Definition modify (f : World → World) : M unit := fun w => (Return tt, f w).

(** ** The store *)

(** [INSERT OR IGNORE INTO users (user_id) VALUES (?)] on the table. *)
Definition insert_or_ignore (user_id : Z) (t : gmap Z Columns) : gmap Z Columns :=
  match t !! user_id with
  | Some _ => t
  | None => <[user_id := default_columns]> t
  end.

Definition db_ensure_user (user_id : Z) : M unit :=
  modify (with_db (insert_or_ignore user_id)).

(** [SELECT * FROM users WHERE user_id = ?] followed by [fetchone()] *)
Definition db_get_user (user_id : Z) : M (option Row) :=
  fun w => (Return (mkRow user_id <$> db w !! user_id), w).

(** The row updates of the two flag-setting statements. *)
Definition mark_answered (c : Columns) : Columns :=
  {| prompt_index := prompt_index c; last_prompt_ts := last_prompt_ts c;
     answered := 1; reminder_sent := reminder_sent c |}.

Definition mark_reminder_sent (c : Columns) : Columns :=
  {| prompt_index := prompt_index c; last_prompt_ts := last_prompt_ts c;
     answered := answered c; reminder_sent := 1 |}.

(** [UPDATE users SET answered = 1 WHERE user_id = ?] *)
Definition db_mark_answered (user_id : Z) : M unit :=
  modify (with_db (alter mark_answered user_id)).

(** [UPDATE users SET reminder_sent = 1 WHERE user_id = ?] *)
Definition db_mark_reminder_sent (user_id : Z) : M unit :=
  modify (with_db (alter mark_reminder_sent user_id)).

(** [DELETE FROM users WHERE user_id = ?] *)
Definition db_delete_user (user_id : Z) : M unit :=
  modify (with_db (delete user_id)).

(** The rows of the table in the order of a table scan: SQLite walks the
    table by rowid, and the rowid of [users] is its INTEGER PRIMARY KEY. *)
Definition rowid_le (a b : Row) : Prop := user_id a ≤ user_id b.

#[global] Instance rowid_le_dec : RelDecision rowid_le.
Proof. intros a b. unfold rowid_le. apply _. Defined.

Definition table_rows (t : gmap Z Columns) : list Row :=
  merge_sort rowid_le
    ((fun kc => mkRow kc.1 kc.2) <$> map_to_list t).

(** [SELECT * FROM users] followed by [fetchall()]: a snapshot of the rows. *)
Definition db_all_users : M (list Row) :=
  fun w => (Return (table_rows (db w)), w).

(** ** The catalog *)

Definition is_str (x : json) : bool :=
  match x with JString _ => true | _ => false end.

Definition str_value (x : json) : string :=
  match x with JString s => s | _ => "" end.

Definition load_prompts : M (list string) :=
  fun w =>
    match prompts_file w with
    | NoFile => (Raise FileNotFoundError, w)
    | Unparsable => (Raise JSONDecodeError, w)
    | Parsed data =>
        match data with
        | JArray items =>
            if negb (forallb is_str items)
            then (Raise (ValueError "prompts.json must be a JSON array of strings"), w)
            else
              match items with
              | [] => (Raise (ValueError "prompts.json is empty"), w)
              | _ :: _ => (Return (str_value <$> items), w)
              end
        | _ => (Raise (ValueError "prompts.json must be a JSON array of strings"), w)
        end
    end.

(** ** Sending *)

(** [await context.bot.send_message(...)]: raises when the transport
    refuses the message, otherwise the message is delivered. *)
Definition send_message (m : Outbound) : M unit :=
  fun w =>
    if net w m
    then (Return tt, with_outbox (fun o => o ++ [m]) w)
    else (Raise TelegramError, w).

(** [await update.message.reply_text(text)] *)
Definition reply_text (update : Update) (t : Text) : M unit :=
  match message update with
  | None => raise AttributeError
  | Some chat => send_message {| chat_id := chat; text := t; parse_mode := None |}
  end.

Definition reply_message (chat : Z) (key : string) : Outbound :=
  {| chat_id := chat; text := L key []; parse_mode := None |}.

Definition prompt_message (user_id : Z) (prompt_text : string) : Outbound :=
  {| chat_id := user_id; text := L "message.sendprompt" [prompt_text];
     parse_mode := Some MARKDOWN |}.

Definition reminder_message (user_id : Z) : Outbound :=
  {| chat_id := user_id; text := L "message.reminder" []; parse_mode := None |}.

Definition send_prompt_to_user (user_id : Z) (prompt_text : string) : M unit :=
  send_message (prompt_message user_id prompt_text).

Definition send_reminder_to_user (user_id : Z) : M unit :=
  send_message (reminder_message user_id).

(** [prompts[i]] for an index the code computes as a non-negative integer. *)
Definition subscript (prompts : list string) (i : Z) : M string :=
  match prompts !! Z.to_nat i with
  | Some p => ret p
  | None => raise IndexError
  end.

(** ** Locales

    The global [locales] dictionary, [load_locales] that fills it from the
    files of the locale directory, and [L] that reads it.  The directory is
    a listing of names with what [json.load] makes of each file ([None]
    when it raises); entries are regular files.  [str.format] is library
    code: its outcome on a template and arguments is a parameter. *)
Module Locales.

(** [i.split(".", 1)[0]]: the name up to its first dot. *)
Fixpoint stem (i : string) : string :=
  match i with
  | EmptyString => EmptyString
  | String a rest => if Ascii.eqb a "."%char then EmptyString else String a (stem rest)
  end.

(** [for i in os.listdir(LOCALES): locales[stem] = json.load(f)], on the
    listing: files before one that fails to parse are stored. *)
Fixpoint store_files (files : list (string * option json)) (locales : gmap string json)
    : Outcome unit * gmap string json :=
  match files with
  | [] => (Return tt, locales)
  | (i, content) :: rest =>
      match content with
      | None => (Raise JSONDecodeError, locales)
      | Some data => store_files rest (<[stem i := data]> locales)
      end
  end.

(** [None] for a directory that cannot be listed. *)
Definition load_locales (listing : option (list (string * option json)))
    (locales : gmap string json) : Outcome unit * gmap string json :=
  match listing with
  | None => (Raise FileNotFoundError, locales)
  | Some files => store_files files locales
  end.

(** [d[key]] on the dictionary [json.load] builds from an object: of several
    members with one name the last one counts. *)
Fixpoint lookup_member (key : string) (members : list (string * json)) : option json :=
  match members with
  | [] => None
  | (k, v) :: rest =>
      match lookup_member key rest with
      | Some v' => Some v'
      | None => if bool_decide (k = key) then Some v else None
      end
  end.

(** What [template.format( *args )] does. *)
Inductive Formatted :=
| FormatReturn (s : string)
| FormatKeyError
| FormatRaise (e : Exn).

Section WithFormat.

Variable str_format : string → list string → Formatted.

Definition fallback (key : string) : string := "ru_RU:" +:+ key.

(** [L(key, update, *args)]; the [update] argument is not used. *)
Definition L (locales : gmap string json) (key : string) (args : list string)
    : Outcome string :=
  match locales !! "ru_RU"%string with
  | None => Return (fallback key)
  | Some (JObject members) =>
      match lookup_member key members with
      | None => Return (fallback key)
      | Some (JString template) =>
          match str_format template args with
          | FormatReturn s => Return s
          | FormatKeyError => Return (fallback key)
          | FormatRaise e => Raise e
          end
      | Some _ => Raise AttributeError
      end
  | Some _ => Raise TypeError
  end.

End WithFormat.

(** The content of the last file of a listing stored under a name. *)
Fixpoint last_with_stem (name : string) (files : list (string * option json)) : option json :=
  match files with
  | [] => None
  | (i, content) :: rest =>
      match last_with_stem name rest with
      | Some data => Some data
      | None => if bool_decide (stem i = name) then content else None
      end
  end.

(** A [format] that substitutes nothing, for the concrete runs. *)
Definition verbatim (template : string) (args : list string) : Formatted :=
  FormatReturn template.

End Locales.

(** ** Sample data for the concrete runs *)

(** A calendar for the runs below: three mornings, 09:00 Moscow time, as
    instants, as the texts [isoformat] writes for them and as
    [fromisoformat] reads those texts back (wall-clock reading and
    offset, in microseconds). *)
Definition us_per_hour : Z := 3600 * 1000000.

Definition march_1 : Z := 1740808800 * 1000000.
Definition march_2 : Z := march_1 + 24 * us_per_hour.
Definition march_3 : Z := march_1 + 48 * us_per_hour.

Definition calendar : list (Z * string) :=
  [ (march_1, "2025-03-01T09:00:00+03:00"%string);
    (march_2, "2025-03-02T09:00:00+03:00"%string);
    (march_3, "2025-03-03T09:00:00+03:00"%string) ].

Definition calendar_isoformat (t : Z) : string :=
  match list_find (fun e => e.1 = t) calendar with
  | Some (_, e) => e.2
  | None => ""
  end.

Definition calendar_fromisoformat (s : string) : option Parsed_datetime :=
  match list_find (fun e => e.2 = s) calendar with
  | Some (_, e) => Some {| wall := e.1 + 3 * us_per_hour; tzinfo := Some (3 * us_per_hour) |}
  | None => None
  end.

Definition moscow_offset (utc : Z) : Z := 3 * us_per_hour.

Definition three_prompts : PromptsFile :=
  Parsed (JArray [JString "P0"; JString "P1"; JString "P2"]).

Definition delivering (m : Outbound) : bool := true.

Definition private_message (uid : Z) : Update :=
  {| message := Some uid; effective_user := Some uid |}.

(** An empty table, a delivering transport, a catalog of three prompts. *)
Definition fresh_world : World :=
  {| db := ∅; outbox := []; net := delivering; prompts_file := three_prompts |}.

(** User 7 wrote to the bot before ever subscribing: [on_text] has ensured
    a row, and no prompt was ever sent. *)
Definition never_prompted_world : World :=
  {| db := {[ 7 := default_columns ]}; outbox := []; net := delivering;
     prompts_file := three_prompts |}.

Definition answered_row (idx : Z) : Columns :=
  {| prompt_index := idx; last_prompt_ts := Some "2025-03-01T09:00:00+03:00"%string;
     answered := 1; reminder_sent := 0 |}.

Definition unanswered_row (ts : string) : Columns :=
  {| prompt_index := 0; last_prompt_ts := Some ts; answered := 0; reminder_sent := 0 |}.

(** Users 1 and 2 have both answered prompt 0; user 1 has blocked the bot,
    so every message to chat 1 is refused. *)
Definition blocked_world : World :=
  {| db := {[ 1 := answered_row 0; 2 := answered_row 0 ]};
     outbox := [];
     net := fun m => negb (chat_id m =? 1);
     prompts_file := three_prompts |}.

(** User 5 has answered prompt 4 of a catalog that has since shrunk to
    three prompts. *)
Definition shrunk_world : World :=
  {| db := {[ 5 := answered_row 4 ]}; outbox := []; net := delivering;
     prompts_file := three_prompts |}.

(** Users 1 and 3 were sent a prompt on March 1 and have not answered;
    the timestamp of user 2 is not a date. *)
Definition corrupt_world : World :=
  {| db := {[ 1 := unanswered_row "2025-03-01T09:00:00+03:00";
              2 := unanswered_row "yesterday";
              3 := unanswered_row "2025-03-01T09:00:00+03:00" ]};
     outbox := []; net := delivering; prompts_file := three_prompts |}.

Definition good_env : Env :=
  {| dotenv_found := true; TELEGRAM_BOT_TOKEN := Some "123:abc"%string;
     locales_readable := true |}.

(** A pair of library functions defined on every instant: March 1 as in
    the calendar, every other instant written as the epoch. *)
Definition coarse_isoformat (t : Z) : string :=
  if bool_decide (t = march_1) then "2025-03-01T09:00:00+03:00"
  else "1970-01-01T03:00:00+03:00".

Definition coarse_fromisoformat (s : string) : option Parsed_datetime :=
  if bool_decide (s = "2025-03-01T09:00:00+03:00"%string)
  then Some {| wall := march_1 + 3 * us_per_hour; tzinfo := Some (3 * us_per_hour) |}
  else if bool_decide (s = "1970-01-01T03:00:00+03:00"%string)
  then Some {| wall := 3 * us_per_hour; tzinfo := Some (3 * us_per_hour) |}
  else None.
● ● ● ●
* [Requirement]: Starting with the line that holds "Definition load_locales (listing" and ending with the line that holds "(** The content", retype every line in the data above exactly, and nothing else.

* [Answer below]:
Definition load_locales (listing : option (list (string * option json)))
    (locales : gmap string json) : Outcome unit * gmap string json :=
  match listing with
  | None => (Raise FileNotFoundError, locales)
  | Some files => store_files files locales
  end.

(** [d[key]] on the dictionary [json.load] builds from an object: of several
    members with one name the last one counts. *)
Fixpoint lookup_member (key : string) (members : list (string * json)) : option json :=
  match members with
  | [] => None
  | (k, v) :: rest =>
      match lookup_member key rest with
      | Some v' => Some v'
      | None => if bool_decide (k = key) then Some v else None
      end
  end.

(** What [template.format( *args )] does. *)
Inductive Formatted :=
| FormatReturn (s : string)
| FormatKeyError
| FormatRaise (e : Exn).

Section WithFormat.

Variable str_format : string → list string → Formatted.

Definition fallback (key : string) : string := "ru_RU:" +:+ key.

(** [L(key, update, *args)]; the [update] argument is not used. *)
Definition L (locales : gmap string json) (key : string) (args : list string)
    : Outcome string :=
  match locales !! "ru_RU"%string with
  | None => Return (fallback key)
  | Some (JObject members) =>
      match lookup_member key members with
      | None => Return (fallback key)
      | Some (JString template) =>
          match str_format template args with
          | FormatReturn s => Return s
          | FormatKeyError => Return (fallback key)
          | FormatRaise e => Raise e
          end
      | Some _ => Raise AttributeError
      end
  | Some _ => Raise TypeError
  end.

End WithFormat.

(** The content of the last file of a listing stored under a name. *)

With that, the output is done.